Le jeune directeur des centrales se releva sur ces mots, ignorant du regard son interlocuteur désarmé.

— Je veux dans les trois prochains jours deux équipes pour la construction des centrales, et une pour l’extraction du minerai. J’ai déjà une employée volontaire pour aller dans les mines, ponctua-t-il.

***

Lorsque le téléphone retentit pour la seconde fois, Cassandra n’en revint pas. Elle n’avait guère l’habitude, dans son existence fort discrète, de recevoir plusieurs appels en une seule journée.

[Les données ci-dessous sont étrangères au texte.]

(* ===== verification/JitterBuffer.v ===== *)
(** * The jitter buffer (clients/shared/src/audio_pipeline/jitter_buffer.rs,
    audio_pipeline_config.rs) and the bitrate controller (bitrate_controller.rs)

    [push], [pop] and [update_stats] of the adaptive jitter buffer over a map from
    sequence numbers to packets, with [u16] wrap-around, the deadlines in
    nanoseconds and the target delay in [f64].  An operation returns [None] where
    the source panics.  The controller turns network statistics into a bitrate.
    Clock reads are arguments. *)

From Stdlib Require Import Floats.SpecFloat.
From S2P Require Import Prelude Floats.
Local Open Scope Z_scope.

(** ** Configuration *)

Definition MIN_JITTER_DELAY_MS : spec_float := F64.of_Z 20.
Definition MAX_JITTER_DELAY_MS : spec_float := F64.of_Z 200.
Definition MAX_DELAY_SHRINK_PER_SEC_MS : spec_float := F64.of_Z 5.
Definition MIN_PREFETCH_MS : Z := 60.
Definition FRAME_DURATION : Duration := 20000000.
Definition MAX_PACKET_SIZE : Z := 1500.
Definition MAX_BUFFERED_PACKETS : Z := 500.

(** [u16] and [u64] arithmetic. *)
Definition wrapping_sub_u16 (x y : Z) : Z := (x - y) `mod` 65536.
Definition wrapping_add_u16 (x y : Z) : Z := (x + y) `mod` 65536.
Definition incr_u64 (x : Z) : Z := (x + 1) `mod` u64_modulus.

(** ** The buffer *)

(** [AdaptiveJitterBuffer]; [BTreeMap<u16, Vec<u8>>] is a finite map. *)
Record AdaptiveJitterBuffer : Type := mkJitter {
  jb_buffer : gmap Z string;
  jb_next_seq : option Z;
  jb_current_target_delay_ms : spec_float;
  jb_raw_target_delay_ms : spec_float;
  jb_last_delay_update : Instant;
  jb_initialized : bool;
  jb_playout_origin : option Instant;
  jb_first_seq : option Z;
  jb_in_prefetch : bool;
  jb_late_packets : Z;
  jb_plc_frames : Z;
  jb_not_ready_count : Z;
  jb_dropped_oversize : Z;
  jb_dropped_overcap : Z
}.

(** [JitterResult]. *)
Inductive JitterResult : Type :=
| Packet (data : string)
| Missing
| NotReady.

(** [JitterBufferStats]. *)
Record JitterBufferStats : Type := mkJitterStats {
  js_target_delay_ms : spec_float;
  js_current_buffered_ms : spec_float;
  js_late_packets : Z;
  js_plc_frames : Z;
  js_not_ready_count : Z
}.

(** Writes to one field. *)
Definition set_buffer (x : gmap Z string) (b : AdaptiveJitterBuffer) : AdaptiveJitterBuffer :=
  mkJitter x (jb_next_seq b) (jb_current_target_delay_ms b) (jb_raw_target_delay_ms b)
    (jb_last_delay_update b) (jb_initialized b) (jb_playout_origin b) (jb_first_seq b)
    (jb_in_prefetch b) (jb_late_packets b) (jb_plc_frames b) (jb_not_ready_count b)
    (jb_dropped_oversize b) (jb_dropped_overcap b).
Definition set_next_seq (x : option Z) (b : AdaptiveJitterBuffer) : AdaptiveJitterBuffer :=
  mkJitter (jb_buffer b) x (jb_current_target_delay_ms b) (jb_raw_target_delay_ms b)
    (jb_last_delay_update b) (jb_initialized b) (jb_playout_origin b) (jb_first_seq b)
    (jb_in_prefetch b) (jb_late_packets b) (jb_plc_frames b) (jb_not_ready_count b)
    (jb_dropped_oversize b) (jb_dropped_overcap b).
Definition set_in_prefetch (x : bool) (b : AdaptiveJitterBuffer) : AdaptiveJitterBuffer :=
  mkJitter (jb_buffer b) (jb_next_seq b) (jb_current_target_delay_ms b)
    (jb_raw_target_delay_ms b) (jb_last_delay_update b) (jb_initialized b)
    (jb_playout_origin b) (jb_first_seq b) x (jb_late_packets b) (jb_plc_frames b)
    (jb_not_ready_count b) (jb_dropped_oversize b) (jb_dropped_overcap b).
Definition set_late_packets (x : Z) (b : AdaptiveJitterBuffer) : AdaptiveJitterBuffer :=
  mkJitter (jb_buffer b) (jb_next_seq b) (jb_current_target_delay_ms b)
    (jb_raw_target_delay_ms b) (jb_last_delay_update b) (jb_initialized b)
    (jb_playout_origin b) (jb_first_seq b) (jb_in_prefetch b) x (jb_plc_frames b)
    (jb_not_ready_count b) (jb_dropped_oversize b) (jb_dropped_overcap b).
Definition set_plc_frames (x : Z) (b : AdaptiveJitterBuffer) : AdaptiveJitterBuffer :=
  mkJitter (jb_buffer b) (jb_next_seq b) (jb_current_target_delay_ms b)
    (jb_raw_target_delay_ms b) (jb_last_delay_update b) (jb_initialized b)
    (jb_playout_origin b) (jb_first_seq b) (jb_in_prefetch b) (jb_late_packets b) x
    (jb_not_ready_count b) (jb_dropped_oversize b) (jb_dropped_overcap b).
Definition set_not_ready_count (x : Z) (b : AdaptiveJitterBuffer) : AdaptiveJitterBuffer :=
  mkJitter (jb_buffer b) (jb_next_seq b) (jb_current_target_delay_ms b)
    (jb_raw_target_delay_ms b) (jb_last_delay_update b) (jb_initialized b)
    (jb_playout_origin b) (jb_first_seq b) (jb_in_prefetch b) (jb_late_packets b)
    (jb_plc_frames b) x (jb_dropped_oversize b) (jb_dropped_overcap b).
Definition set_dropped_oversize (x : Z) (b : AdaptiveJitterBuffer) : AdaptiveJitterBuffer :=
  mkJitter (jb_buffer b) (jb_next_seq b) (jb_current_target_delay_ms b)
    (jb_raw_target_delay_ms b) (jb_last_delay_update b) (jb_initialized b)
    (jb_playout_origin b) (jb_first_seq b) (jb_in_prefetch b) (jb_late_packets b)
    (jb_plc_frames b) (jb_not_ready_count b) x (jb_dropped_overcap b).
Definition set_dropped_overcap (x : Z) (b : AdaptiveJitterBuffer) : AdaptiveJitterBuffer :=
  mkJitter (jb_buffer b) (jb_next_seq b) (jb_current_target_delay_ms b)
    (jb_raw_target_delay_ms b) (jb_last_delay_update b) (jb_initialized b)
    (jb_playout_origin b) (jb_first_seq b) (jb_in_prefetch b) (jb_late_packets b)
    (jb_plc_frames b) (jb_not_ready_count b) (jb_dropped_oversize b) x.

(** [AdaptiveJitterBuffer::new]. *)
Definition jitter_new (now : Instant) : AdaptiveJitterBuffer :=
  mkJitter ∅ None MIN_JITTER_DELAY_MS MIN_JITTER_DELAY_MS now false None None false 0 0 0 0 0.

(** [compute_raw_target]. *)
Definition compute_raw_target (avg_jitter_ms jitter_stddev_ms : spec_float) : spec_float :=
  fclamp MIN_JITTER_DELAY_MS MAX_JITTER_DELAY_MS
    (F64.add avg_jitter_ms (F64.mul (F64.of_Z 2) jitter_stddev_ms)).

(** [apply_shrink_limit]. *)
Definition apply_shrink_limit (new_raw : spec_float) (now : Instant) (b : AdaptiveJitterBuffer) : spec_float :=
  if fge new_raw (jb_current_target_delay_ms b) then new_raw
  else
    let elapsed_secs := as_secs_f64 (duration_since now (jb_last_delay_update b)) in
    let max_shrink := F64.mul MAX_DELAY_SHRINK_PER_SEC_MS elapsed_secs in
    let floor := F64.sub (jb_current_target_delay_ms b) max_shrink in
    fmax new_raw floor.

(** [len], [is_empty], and the two drop counters' accessors. *)
Definition jitter_len (b : AdaptiveJitterBuffer) : Z := map_len (jb_buffer b).
Definition jitter_is_empty (b : AdaptiveJitterBuffer) : bool := bool_decide (jb_buffer b = ∅).

(** [Duration::from_secs_f64(ms / 1000.0)]. *)
Definition from_millis_f64 (ms : spec_float) : option Duration :=
  from_secs_f64 (F64.div ms (F64.of_Z 1000)).

(** The playout deadline of the frame at distance [dist] from the first. *)
Definition playout_deadline (origin : Instant) (dist : Z) (b : AdaptiveJitterBuffer) : option Instant :=
  d ← from_millis_f64 (jb_current_target_delay_ms b);
  Some (origin + FRAME_DURATION * dist + d).

(** [push]: what the first packet initialises, .. *)
Definition initialize (seq : Z) (now : Instant) (b : AdaptiveJitterBuffer) : AdaptiveJitterBuffer :=
  if jb_initialized b then b
  else mkJitter (jb_buffer b) (Some seq) (jb_current_target_delay_ms b) (jb_raw_target_delay_ms b)
         (jb_last_delay_update b) true (Some now) (Some seq) true (jb_late_packets b) (jb_plc_frames b)
         (jb_not_ready_count b) (jb_dropped_oversize b) (jb_dropped_overcap b).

— Allô ? hasarda-t-elle timidement.

— Bonne nouvelle 0157F22, vous allez retrouver votre salaire encore plus vite que prévu ! J’ai besoin de vous dans trois jours sur le site de l’ancienne centrale d’Unelma. Rendez-vous à huit heures et demie, je compte sur vous.

— Heu, je… Bien monsieur, je serai là, répondit-elle avec hésitation, comme si elle avait voulu exprimer son refus sans oser le faire.

Mais cela n’avait guère d’importance, puisque Gaël avait raccroché dès sa convocation exprimée.

Edwige regardait sa mère, pensive. Cette fois, elle était convaincue que ses doutes étaient fondés, et que cette société trop parfaite ne saurait tenir éternellement. Elle avait l’impression que celle-ci était d’ores et déjà condamnée, comme l’embryon d’un œuf dont on percerait imperceptiblement la coquille. Elle n’aurait su exprimer clairement pourquoi à ce stade, mais peut-être parce que Gaël, à lui seul, semblait ramener le fragment d’humanité sagittarien vers l’état de la Terre du XXIe siècle : corruption, manipulation, profit, mise en péril de l’environnement… et tout cela à partir d’arbres qui mouraient, sans qu’on sache expliquer pour quelle raison.